The prospective, randomized clinical study included 74 eyes; 36 eyes underwent microincision cataract surgery (MICS) with a 1.5-mm incision, and 38 eyes underwent small-incision cataract surgery (SICS) with a 3-mm incision. Mean patient age was 66.38 years. Anterior corneal topography was measured before surgery, and 3 and 6 months after surgery. Zernike aberrations were calculated for a 6-mm area centered on the pupil.

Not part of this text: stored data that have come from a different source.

(* ===== verification/RuleClient.v ===== *)
(** * The rule clients: pkg/extauth/ruleclient and pkg/tts/ruleclient

    A client keeps the rules of its stream in a map from keys; every message it
    receives changes the map, and the whole of it is handed to a setter
    ([install*]); then, in a second step, the client's flag is set ([mark*]).  A
    whole round of the loop is [on*Response]; opening a stream starts with an empty
    map.  [range] is the order in which Go visits the map. *)

From S2P Require Import Prelude GoStrings GoTime External Issuance Api RulesProto GoSort.

Local Open Scope Z_scope.

(** ** Conversions from messages *)

Definition protoToEndpoint (ep : ProtoEndpointSpec) : EndpointSpec :=
  {| ep_Path := pep_Path ep; ep_Method := pep_Method ep |}.

Definition protoToGenerationRule (pr : ProtoGenerationRule) : GenerationRule :=
  {| gr_Namespace := pgr_Namespace pr; gr_Name := pgr_Name pr; gr_Purpose := pgr_Purpose pr;
     gr_Scope := pgr_Scope pr; gr_RctxFields := pgr_RctxFields pr;
     gr_TokenLifetime := pgr_TokenLifetime pr;
     gr_Endpoint := match pgr_Endpoint pr with
                    | Some ep => protoToEndpoint ep
                    | None => {| ep_Path := ""; ep_Method := "" |}
                    end;
     gr_TctxMapping :=
       if (0 <? size (pgr_TctxMapping pr))%nat
       then (λ v, {| tfm_Source := ptfm_Source v; tfm_Field := ptfm_Field v;
                     tfm_Required := ptfm_Required v |}) <$> pgr_TctxMapping pr
       else ∅;
     gr_TctxEnrichments :=
       if (0 <? length (pgr_TctxEnrichments pr))%nat
       then map (λ e, {| te_Field := pte_Field e; te_Enricher := pte_Enricher e |})
                (pgr_TctxEnrichments pr)
       else [] |}.

Definition protoToVerificationRule (pr : ProtoVerificationRule) : VerificationRule :=
  {| vr_Namespace := pvr_Namespace pr; vr_Name := pvr_Name pr; vr_ServiceName := pvr_ServiceName pr;
     vr_RequiredScope := pvr_RequiredScope pr; vr_RequiredTctxFields := pvr_RequiredTctxFields pr;
     vr_AutoNarrow := pvr_AutoNarrow pr;
     vr_CELRules :=
       if (0 <? length (pvr_CelRules pr))%nat
       then map (λ c, {| cel_Name := pcel_Name c; cel_CEL := pcel_Cel c;
                         cel_Message := pcel_Message c |}) (pvr_CelRules pr)
       else [];
     vr_ExcludedEndpoints :=
       if (0 <? length (pvr_ExcludedEndpoints pr))%nat
       then map protoToEndpoint (pvr_ExcludedEndpoints pr) else [] |}.

Definition protoToIssuanceRule (pr : ProtoIssuanceRule) : PublishedIssuanceRule :=
  {| pir_PolicyNamespace := pri_PolicyNamespace pr; pir_PolicyName := pri_PolicyName pr;
     pir_RuleName := pri_RuleName pr; pir_CEL := pri_Cel pr; pir_Message := pri_Message pr;
     pir_TargetNamespaces := pri_TargetNamespaces pr |}.

(** ** Applying a message *)

(** [ruleKey{Namespace, Name}] and the TTS client's [ruleKey]. *)
Definition ruleKey : Type := string * string.
Definition issuanceKey : Type := string * string * string.

Definition generationKey (r : GenerationRule) : ruleKey := (gr_Namespace r, gr_Name r).
Definition verificationKey (r : VerificationRule) : ruleKey := (vr_Namespace r, vr_Name r).
Definition keyFor (r : PublishedIssuanceRule) : issuanceKey :=
  (pir_PolicyNamespace r, pir_PolicyName r, pir_RuleName r).

(** [for _, pr := range ... { r := convert(pr); rules[key(r)] = r }]. *)
Definition insertAll {R P K} `{Countable K} (convert : P → R) (key : R → K)
    (rules : gmap K R) (prs : list P) : gmap K R :=
  foldl (λ rules pr, let r := convert pr in <[key r := r]> rules) rules prs.

Definition applyGeneration (genRules : gmap ruleKey GenerationRule)
    (u : option (RuleUpdate ProtoGenerationRule)) : gmap ruleKey GenerationRule :=
  match u with
  | Some (Snapshot rules) => insertAll protoToGenerationRule generationKey ∅ rules
  | Some (Delta upserted removed) =>
    foldl (λ m ref, delete (ref_Namespace ref, ref_Name ref) m)
      (insertAll protoToGenerationRule generationKey genRules upserted) removed
  | None => genRules
  end.

Definition applyVerification (verRules : gmap ruleKey VerificationRule)
    (u : option (RuleUpdate ProtoVerificationRule)) : gmap ruleKey VerificationRule :=
  match u with
  | Some (Snapshot rules) => insertAll protoToVerificationRule verificationKey ∅ rules
  | Some (Delta upserted removed) =>
    foldl (λ m ref, delete (ref_Namespace ref, ref_Name ref) m)
      (insertAll protoToVerificationRule verificationKey verRules upserted) removed
  | None => verRules
  end.

(** The inner loop: every key of the policy is deleted. *)
Definition deletePolicy (ref : RuleRef) (rules : gmap issuanceKey PublishedIssuanceRule)
  : gmap issuanceKey PublishedIssuanceRule :=
  filter (λ kr, ¬ (kr.1.1.1 = ref_Namespace ref ∧ kr.1.1.2 = ref_Name ref)) rules.

Definition applyIssuance (rules : gmap issuanceKey PublishedIssuanceRule)
    (u : option (RuleUpdate ProtoIssuanceRule)) : gmap issuanceKey PublishedIssuanceRule :=
  match u with
  | Some (Snapshot prs) => insertAll protoToIssuanceRule keyFor ∅ prs
  | Some (Delta upserted removed) =>
    foldl (λ m ref, deletePolicy ref m)
      (insertAll protoToIssuanceRule keyFor rules upserted) removed
  | None => rules
  end.

(** ** The ext auth client *)

Class GenerationSetter (S : Type) := { SetGenerationRules : S → list GenerationRule → S }.
Class VerificationSetter (S : Type) := { SetVerificationRules : S → list VerificationRule → S }.

Section extauth_client.
Context {G V : Type} `{!GenerationSetter G, !VerificationSetter V}.

Record RuleClient := {
  genSet : option G; verSet : option V;
  genSynced : bool; verSynced : bool;
}.

Definition NewRuleClient : RuleClient :=
  {| genSet := None; verSet := None; genSynced := false; verSynced := false |}.

Definition SetGenerationSetter (c : RuleClient) (s : G) : RuleClient :=
  {| genSet := Some s; verSet := verSet c; genSynced := genSynced c; verSynced := verSynced c |}.
Definition SetVerificationSetter (c : RuleClient) (s : V) : RuleClient :=
  {| genSet := genSet c; verSet := Some s; genSynced := genSynced c; verSynced := verSynced c |}.

Definition Ready (c : RuleClient) : bool :=
  if bool_decide (is_Some (genSet c)) && negb (genSynced c) then false else
  if bool_decide (is_Some (verSet c)) && negb (verSynced c) then false else true.

(** A message of [streamGeneration], up to the call of the setter, with the map of
    the stream. *)
Definition installGeneration (range : gmap ruleKey GenerationRule → list (ruleKey * GenerationRule))
    (c : RuleClient) (genRules : gmap ruleKey GenerationRule)
    (resp : StreamResponse ProtoGenerationRule) : RuleClient * gmap ruleKey GenerationRule :=
  let genRules := applyGeneration genRules (resp_Update resp) in
  let rules := (range genRules).*2 in
  ({| genSet := (λ s, SetGenerationRules s rules) <$> genSet c; verSet := verSet c;
      genSynced := genSynced c; verSynced := verSynced c |}, genRules).
(** [c.genSynced.Store(true)]. *)
Definition markGeneration (c : RuleClient) : RuleClient :=
  {| genSet := genSet c; verSet := verSet c; genSynced := true; verSynced := verSynced c |}.

(** One round of the loop of [streamGeneration]. *)
Definition onGenerationResponse (range : gmap ruleKey GenerationRule → list (ruleKey * GenerationRule))
    (c : RuleClient) (genRules : gmap ruleKey GenerationRule)
    (resp : StreamResponse ProtoGenerationRule) : RuleClient * gmap ruleKey GenerationRule :=
  let '(c, genRules) := installGeneration range c genRules resp in (markGeneration c, genRules).

(** The same for [streamVerification]. *)
Definition installVerification
    (range : gmap ruleKey VerificationRule → list (ruleKey * VerificationRule))
    (c : RuleClient) (verRules : gmap ruleKey VerificationRule)
    (resp : StreamResponse ProtoVerificationRule) : RuleClient * gmap ruleKey VerificationRule :=
  let verRules := applyVerification verRules (resp_Update resp) in
  let rules := (range verRules).*2 in
  ({| genSet := genSet c; verSet := (λ s, SetVerificationRules s rules) <$> verSet c;
      genSynced := genSynced c; verSynced := verSynced c |}, verRules).
Definition markVerification (c : RuleClient) : RuleClient :=
  {| genSet := genSet c; verSet := verSet c; genSynced := genSynced c; verSynced := true |}.

Definition onVerificationResponse
    (range : gmap ruleKey VerificationRule → list (ruleKey * VerificationRule))
    (c : RuleClient) (verRules : gmap ruleKey VerificationRule)
    (resp : StreamResponse ProtoVerificationRule) : RuleClient * gmap ruleKey VerificationRule :=
  let '(c, verRules) := installVerification range c verRules resp in (markVerification c, verRules).
End extauth_client.
Arguments RuleClient : clear implicits.

(** ** The TTS client *)

Class IssuanceSetter (S : Type) :=
  { SetIssuanceRules : S → list PublishedIssuanceRule → result unit * S }.

Definition issuanceSortKey (r : PublishedIssuanceRule) : list string :=
  [pir_PolicyNamespace r; pir_PolicyName r; pir_RuleName r].

Section tts_client.
Context {S : Type} `{!IssuanceSetter S}.

Record TTSRuleClient := { setter : S; synced : bool }.

(** A message of [streamIssuance], up to the setter's result. *)
Definition installIssuance
    (range : gmap issuanceKey PublishedIssuanceRule → list (issuanceKey * PublishedIssuanceRule))
    (c : TTSRuleClient) (rules : gmap issuanceKey PublishedIssuanceRule)
    (resp : StreamResponse ProtoIssuanceRule)
  : result unit * TTSRuleClient * gmap issuanceKey PublishedIssuanceRule :=
  let rules := applyIssuance rules (resp_Update resp) in
  let flat := sortBy issuanceSortKey (range rules).*2 in
  let '(r, s) := SetIssuanceRules (setter c) flat in (r, {| setter := s; synced := synced c |}, rules).
(** [c.synced.Store(true)]. *)
Definition markIssuance (c : TTSRuleClient) : TTSRuleClient := {| setter := setter c; synced := true |}.

(** One round of the loop of [streamIssuance]. *)
Definition onIssuanceResponse
    (range : gmap issuanceKey PublishedIssuanceRule → list (issuanceKey * PublishedIssuanceRule))
    (c : TTSRuleClient) (rules : gmap issuanceKey PublishedIssuanceRule)
    (resp : StreamResponse ProtoIssuanceRule)
  : TTSRuleClient * gmap issuanceKey PublishedIssuanceRule :=
  match installIssuance range c rules resp with
  | (Err _, c, rules) => (c, rules)
  | (Ok _, c, rules) => (markIssuance c, rules)
  end.
End tts_client.
Arguments TTSRuleClient : clear implicits.

(** [qualifiedName] and the compilation of [HandlerSetter.SetIssuanceRules]. *)
Definition qualifiedName (r : PublishedIssuanceRule) : string :=
  let name := pir_RuleName r in
  let name := if negb (bool_decide (pir_PolicyName r = ""))
              then pir_PolicyName r +:+ "/" +:+ name else name in
  if negb (bool_decide (pir_PolicyNamespace r = ""))
  then pir_PolicyNamespace r +:+ "/" +:+ name else name.

Definition handlerConfig (r : PublishedIssuanceRule) : IssuanceRuleConfig :=
  {| cfg_Name := qualifiedName r; cfg_CEL := pir_CEL r; cfg_Message := pir_Message r;
     cfg_TargetNamespaces := pir_TargetNamespaces r |}.

(** ** Reconnection *)

Definition initialBackoff : Z := 500 * Millisecond.
Definition maxBackoff : Z := 30 * Second.

(** The delay after the next disconnection: [backoff = min(backoff*2, maxBackoff)]
    in the ext auth client, the nested conditions of the TTS client. *)
Definition nextBackoff (backoff : Z) : Z := Z.min (backoff * 2) maxBackoff.
Definition nextBackoffTTS (backoff : Z) : Z :=
  if backoff <? maxBackoff then
    let backoff := backoff * 2 in if maxBackoff <? backoff then maxBackoff else backoff
  else backoff.

(** The delays [Run] sleeps for, one per lost connection, while the context is
    not cancelled. *)
Fixpoint backoffs (next : Z → Z) (backoff : Z) (n : nat) : list Z :=
  match n with
  | O => []
  | Datatypes.S n => backoff :: backoffs next (next backoff) n
  end.

Lemma backoffs_capped next i n :
  (∀ b, 0 < b ≤ maxBackoff → next b = Z.min (b * 2) maxBackoff) →
  backoffs next (Z.min (initialBackoff * 2 ^ Z.of_nat i) maxBackoff) n
  = map (λ j, Z.min (initialBackoff * 2 ^ Z.of_nat j) maxBackoff) (seq i n).
Proof.
  intros Hnext. revert i. induction n as [|n IH]; intros i; [done|]. cbn [backoffs seq map]. f_equal.
  rewrite <-(IH (Datatypes.S i)). f_equal.
  assert (0 < 2 ^ Z.of_nat i) by (apply Z.pow_pos_nonneg; lia).
  rewrite Nat2Z.inj_succ, Z.pow_succ_r by lia. unfold initialBackoff, maxBackoff, Millisecond, Second in *.
  rewrite Hnext; lia.
Qed.

(** The n-th delay since the process started: half a second doubled n times, at
    most thirty seconds, in both clients. *)
Lemma backoff_schedule n :
  let schedule := map (λ i, Z.min (initialBackoff * 2 ^ Z.of_nat i) maxBackoff) (seq 0 n) in
  backoffs nextBackoff initialBackoff n = schedule ∧
  backoffs nextBackoffTTS initialBackoff n = schedule.
Proof.
  split.
  - apply (backoffs_capped nextBackoff 0 n). by intros b _.
  - apply (backoffs_capped nextBackoffTTS 0 n). intros b Hb. unfold nextBackoffTTS.
    destruct (Z.ltb_spec b maxBackoff); [|lia]. destruct (Z.ltb_spec maxBackoff (b * 2)); lia.
Qed.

Postoperatively, two Zernike aberrations, trefoil and tetrafoil, were significantly different from preoperative levels in the MICS group. Trefoil, tetrafoil, oblique astigmatism, secondary oblique astigmatism and vertical tetrafoil changed significantly in the SICS group.
Changes in the SICS group were significantly higher than in the MICS group in total root mean square (P = .007) and higher-order RMS (P = .023) of corneal wavefront aberrations. Higher RMS in the SICS group was attributed to increased oblique astigmatism.
"The results, therefore, indicate that surgically induced astigmatism depends on incision size," the study authors said.
The corneal incision size has a significant role in induction of higher-order aberrations. Smaller incisions induce lesser change in higher-order aberration profile. Although MICS and SICS can produce changes in corneal wavefront aberrations, the magnitude was significantly higher in SICS. The article shows the advantage of MICS over SICS and explains why incision size should be considered in evaluating postoperative induced aberrations after cataract surgery. This study shows that MICS can work as wavefront optimized treatment of refractive errors, which, along with aspheric IOLs in the future, will help in reducing the surgically induced changes in higher- order aberrations.